Classical presentation is a thunderclap occipital headache "as if kicked in head" with vomiting and neck stiffness.
Around 6% of patients will have had a sentinel headache before.



Investigation is:
  • CT - >90% of bleeds detected
  • LP - done >12hrs after onset looking for xanthochromia


Management:
  • neurosurgical referral
  • prompt angiography if surgery likely
  • nimodipine


On to another neuro topic - normal pressure hydrocephalus

MRCP revision battle 25.4: Normal pressure hydrocephalus

Normal pressure hydrocephalus is a triad of:
  1. dementia
  2. gait abnormality
  3. urinary incontinence
(remember as DUG!)


It is caused by a defect in the absorption of CSF.
Causes include: meningitis, head injury, subarachnoid haemorrhage.


Note that there is NO headache and NO papilloedema.


Investigations:
  • CT head (predictably) - enlarged ventricles
  • large volume lumbar puncture - ? high opening pressure, ? improvement of symptoms
  • lumbar infusion test

Treatment is a shunt.



Next up... gas gangrene!

MRCP revision battle 25.5: Gas gangrene

Gas gangrene is a life threatening bacterial infection.

It is characterised by muscle necrosis, gas production and sepsis.

A typical appearance is shown below:

                                       From Wiki Commons, taken by Engelbert Schröpfer, Stephan Rauthe and Thomas Meyer.






Most cases are caused by trauma innoculation with bacteria, for example a farmer standing on a pitchfork.
Very rarely it may occur spontaneously, for example in the context of neutropenia.

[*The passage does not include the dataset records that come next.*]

(** * Scene message reconciliation (rendering/Scene.cc)

    A shallow embedding of the message handling of
    [gazebo::rendering::Scene]: the receive callbacks that fill the
    pending-message lists, and [Scene::PreRender], which folds the pending
    messages into the visual and light registries once per frame.

    The registries are [std::map]s from the identifier to a pointer that
    the map owns (one [new] per key, [delete] on erase), so they are
    modelled as finite maps from the identifier to the object.  The other
    references to a visual (the parent handed to the constructor, the
    visual attached to the selection object) are modelled by the key under
    which that visual is registered at the time of the call. *)

From stdpp Require Import gmap strings list fin_maps pretty.

(** ** Payloads and collaborating classes *)

(** Types that Scene.cc only passes along. *)
Class Payloads := {
  Pose : Type;        (* common::Pose3d, the result of Message::Convert *)
  Color : Type;       (* common::Color *)
  VisualBody : Type;  (* the fields of msgs::Visual that Scene.cc never reads *)
  LightBody : Type    (* the fields of msgs::Light that Scene.cc never reads *)
}.

Section Messages.
Context `{Payloads}.

(** msgs::Visual::Action; Scene.cc only tests for [DELETE]. *)
Inductive VisualAction := UPDATE | DELETE.

Record VisualMsg := {
  v_str_id : string;                 (* header().str_id() *)
  v_action : option VisualAction;    (* has_action() / action() *)
  v_parent_id : option string;       (* has_parent_id() / parent_id() *)
  v_body : VisualBody
}.

Record PoseMsg := {
  p_str_id : string;                 (* header().str_id() *)
  p_pose : Pose                      (* common::Message::Convert(msg) *)
}.

Record LightMsg := {
  l_str_id : string;                 (* header().str_id() *)
  l_body : LightBody
}.

Record SelectionMsg := {
  s_str_id : string                  (* header().str_id() *)
}.

Record SceneMsg := {
  scene_visual : list VisualMsg;     (* visual(i), i < visual_size() *)
  scene_pose : list PoseMsg;         (* pose(i), i < pose_size() *)
  scene_light : list LightMsg;       (* light(i), i < light_size() *)
  scene_ambient : option Color       (* has_ambient() / ambient() *)
}.

(** [msg_->has_action() && msg_->action() == msgs::Visual::DELETE] *)
Definition is_delete (m : VisualMsg) : bool :=
  match v_action m with
  | Some DELETE => true
  | _ => false
  end.
End Messages.

(** The methods of rendering::Visual and rendering::Light that Scene.cc
    calls.  Their bodies are in Visual.cc and Light.cc; they are taken as
    an interface.  [Visual_new name parent] is [new Visual(name, parent)],
    where [parent] is [Some k] for the visual registered under [k] and
    [None] for the scene itself. *)
Class Entities `{Payloads} := {
  Visual : Type;
  Visual_new : string → option string → Visual;
  LoadFromMsg : VisualMsg → Visual → Visual;
  UpdateFromMsg : VisualMsg → Visual → Visual;
  SetPose : Pose → Visual → Visual;
  Light : Type;
  Light_new : Light;
  Light_LoadFromMsg : LightMsg → Light → Light
}.

(** Modelled from the spec: Visual::GetPose and the body of Visual::SetPose
    are in Visual.cc, which is not among the sources.  The spec's
    [applyPose] "sets pose directly", so reading the pose after
    [SetPose p] gives [p]. *)
Class PoseReadback `{Entities} := {
  GetPose : Visual → Pose;
  GetPose_SetPose : ∀ p v, GetPose (SetPose p v) = p
}.

(** ** The scene state *)

Section SceneState.
Context `{Entities}.

(** The members of Scene that the message handling reads or writes.
    [selectionObj] stands for what is attached to the scene's SelectionObj:
    the key of the attached visual, or [None] when nothing is attached. *)
Record Scene := mkScene {
  visualMsgs : list VisualMsg;
  lightMsgs : list LightMsg;
  poseMsgs : list PoseMsg;
  selectionMsg : option SelectionMsg;
  visuals : gmap string Visual;
  lights : gmap string Light;
  selectionObj : option string;
  ambientColor : Color
}.

Definition set_visualMsgs (x : list VisualMsg) (s : Scene) : Scene :=
  mkScene x (lightMsgs s) (poseMsgs s) (selectionMsg s) (visuals s)
          (lights s) (selectionObj s) (ambientColor s).
Definition set_lightMsgs (x : list LightMsg) (s : Scene) : Scene :=
  mkScene (visualMsgs s) x (poseMsgs s) (selectionMsg s) (visuals s)
          (lights s) (selectionObj s) (ambientColor s).
Definition set_poseMsgs (x : list PoseMsg) (s : Scene) : Scene :=
  mkScene (visualMsgs s) (lightMsgs s) x (selectionMsg s) (visuals s)
          (lights s) (selectionObj s) (ambientColor s).
Definition set_selectionMsg (x : option SelectionMsg) (s : Scene) : Scene :=
  mkScene (visualMsgs s) (lightMsgs s) (poseMsgs s) x (visuals s)
          (lights s) (selectionObj s) (ambientColor s).
Definition set_visuals (x : gmap string Visual) (s : Scene) : Scene :=
  mkScene (visualMsgs s) (lightMsgs s) (poseMsgs s) (selectionMsg s) x
          (lights s) (selectionObj s) (ambientColor s).
Definition set_lights (x : gmap string Light) (s : Scene) : Scene :=
  mkScene (visualMsgs s) (lightMsgs s) (poseMsgs s) (selectionMsg s)
          (visuals s) x (selectionObj s) (ambientColor s).

(** Modelled from the spec: SelectionObj::Attach is in SelectionObj.cc, which
    is not among the sources.  The selection object holds at most one
    visual ("mark that entity selected and clear any prior selection"):
    [Attach(v)] replaces what is attached by [v], and [Attach(NULL)] leaves
    nothing attached. *)
Definition Attach (x : option string) (s : Scene) : Scene :=
  mkScene (visualMsgs s) (lightMsgs s) (poseMsgs s) (selectionMsg s)
          (visuals s) (lights s) x (ambientColor s).

(** Scene::SetAmbientColor, as far as the scene's own state goes. *)
Definition SetAmbientColor (x : Color) (s : Scene) : Scene :=
  mkScene (visualMsgs s) (lightMsgs s) (poseMsgs s) (selectionMsg s)
          (visuals s) (lights s) (selectionObj s) x.

(** ** Receive callbacks *)

(** Scene::ReceiveSceneMsg: every embedded message is pushed to the back
    of its list, in the order visual, pose, light; then the ambient
    colour is set when the message has one. *)
Definition ReceiveSceneMsg (msg : SceneMsg) (s : Scene) : Scene :=
  let s1 := set_visualMsgs (visualMsgs s ++ scene_visual msg) s in
  let s2 := set_poseMsgs (poseMsgs s1 ++ scene_pose msg) s1 in
  let s3 := set_lightMsgs (lightMsgs s2 ++ scene_light msg) s2 in
  match scene_ambient msg with
  | Some c => SetAmbientColor c s3
  | None => s3
  end.

(** Scene::ReceiveVisualMsg *)
Definition ReceiveVisualMsg (msg : VisualMsg) (s : Scene) : Scene :=
  set_visualMsgs (visualMsgs s ++ [msg]) s.

(** The loop of Scene::ReceivePoseMsg: erase the first pending message
    with the identifier [id], then [break]. *)
Fixpoint erase_old (id : string) (l : list PoseMsg) : list PoseMsg :=
  match l with
  | [] => []
  | p :: rest =>
      if decide (p_str_id p = id) then rest else p :: erase_old id rest
  end.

The commonest causative organism is clostridium perfringens.


Management is:
  • urgent surgical debridement
  • IV Abx 
  • hyperbaric oxygen if available


Next up - methaemoglobinaemia

MRCP revision battle 25.6: Methaemoglobinaemia

Methaemoglobin (MetHb) is formed when the iron in haemoglobin is oxidised from the ferrous state (Fe2+) to the ferric state (Fe3+) 

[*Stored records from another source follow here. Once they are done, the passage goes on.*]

(** C2.  Whatever the request holds as headers, when [append] enlarges
    a full buffer and [io.ReadAll] is given enough iterations for the
    pieces of the body, [BodyBytes] on the Exchange [New] built returns;
    it returns at most 10000 bytes.  A body of 10000 bytes or more gives
    exactly its first 10000 bytes, nothing is printed, and an error the
    connection has in store after them is not seen.  A shorter body that
    ends with [EOF] is returned whole; one that ends with an error of
    the connection gives nil and the error is printed.  [BodyString] is
    the same bytes as a string. *)
Theorem BodyBytes_capped (grow : nat -> nat) (fuel : nat)
  (w : http.ResponseWriter) (req : http.Request) (serverSpec : spec.Spec)
  (out : list output) :
  (forall c, (c < grow c)%nat) ->
  (reads (http.Body req) < fuel)%nat ->
  let body := content (http.Body req) in
  let ex := exchange.New w req serverSpec in
  exists bytes ex' out',
    exchange.BodyBytes grow fuel ex out = Some (bytes, ex', out')
    /\ exchange.BodyString grow fuel ex out
       = Some (string_of_list_byte bytes, ex', out')
    /\ Z.of_nat (length bytes) <= 10000
    /\ (10000 <= Z.of_nat (length body) ->
        bytes = take (Z.to_nat 10000) body
        /\ Z.of_nat (length bytes) = 10000 /\ out' = out)
    /\ (Z.of_nat (length body) < 10000 -> io.final (http.Body req) = EOF ->
        bytes = body /\ out' = out)
    /\ (Z.of_nat (length body) < 10000 -> io.final (http.Body req) <> EOF ->
        bytes = []
        /\ out' = out ++ [fmt_Println
                            [VString "Error reading request payload";
                             VError (io.final (http.Body req))]]).
Proof.
  intros Hgrow Hfuel body ex.
  unfold exchange.BodyString, exchange.BodyBytes, io.ReadAll.
  subst ex. rewrite New_CappedBody.
  destruct (ReadAll_loop_result grow Hgrow fuel
              (io.LimitReader (http.Body req) 10000) [] 512) as [l' ->];
    [simpl; lia | exact Hfuel |].
  cbn [io.LimitReader io.N io.R]. fold body. rewrite app_nil_l.
  destruct (Nat.leb_spec (Z.to_nat 10000) (length body)) as [Hlong|Hshort].
  - eexists _, _, _. split; [reflexivity|]. split; [reflexivity|].
    assert (Hlen : length (take (Z.to_nat 10000) body) = Z.to_nat 10000)
      by (rewrite length_take; lia).
    repeat split; try lia.
  - rewrite (take_ge body) by lia.
    destruct (io.final (http.Body req)) eqn:Hfinal;
      (eexists _, _, _; split; [reflexivity|]; split; [reflexivity|];
       repeat split; simpl; try lia; congruence).
Qed.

Methaemoglobinaemia means raised MetHb levels, and as MetHb has a far higher affinity for oxygen than normal haemoglobin this results in tissue hypoxia as the oxygen being carried in the blood is not given up to the tissues.



Clinical features depend on the % of MetHb:
  • 15-20% - cyanosis
  • 20-45% - impaired consciousness
  • >55% - seizures, arrhythmias, coma
  • >70% - lethal


Pulse oximetry will show low oxygen sats, as will the printout from blood gas analysis - but the PaO2 will be high.



Causes of methaemoglobinaemia:
  • congenital
    • pyruvate kinase deficiency
    • G6PD deficiency
    • abnormal haemoglobin - HbH or HbM
    • diaphorase 1 deficiency
  • acquired - accelerated rate of oxidised formation due to meds
    • antibiotics - sulphonamides, trimethoprim, dapsone
    • drugs used in anaesthetics - lidocaine, procaine
    • others -primaquine


Management:
  • 1% solution of methylene blue
  • hyperbaric oxygen
  • exchange transfusion
  • dialysis
  • asorbic acid in patients with G6PD deficiency

So to the final battle of the day - weeverfish!

MRCP revision battle 25.7: The weeverfish

Just very briefly...

The weeverfish (AKA trachinus vipera) is found in shallow waters around the coast of the UK.

It is small and sandy-coloured, with sharp dorsal spines.


If you are unfortunate enough to stand on it you will get intense pain.

Happily the toxin produced by the weeverfish is denatured above 40C - so dunk the foot in hot water and the pain should stop.


On that most random of MRCP revision notes, lets end for the day!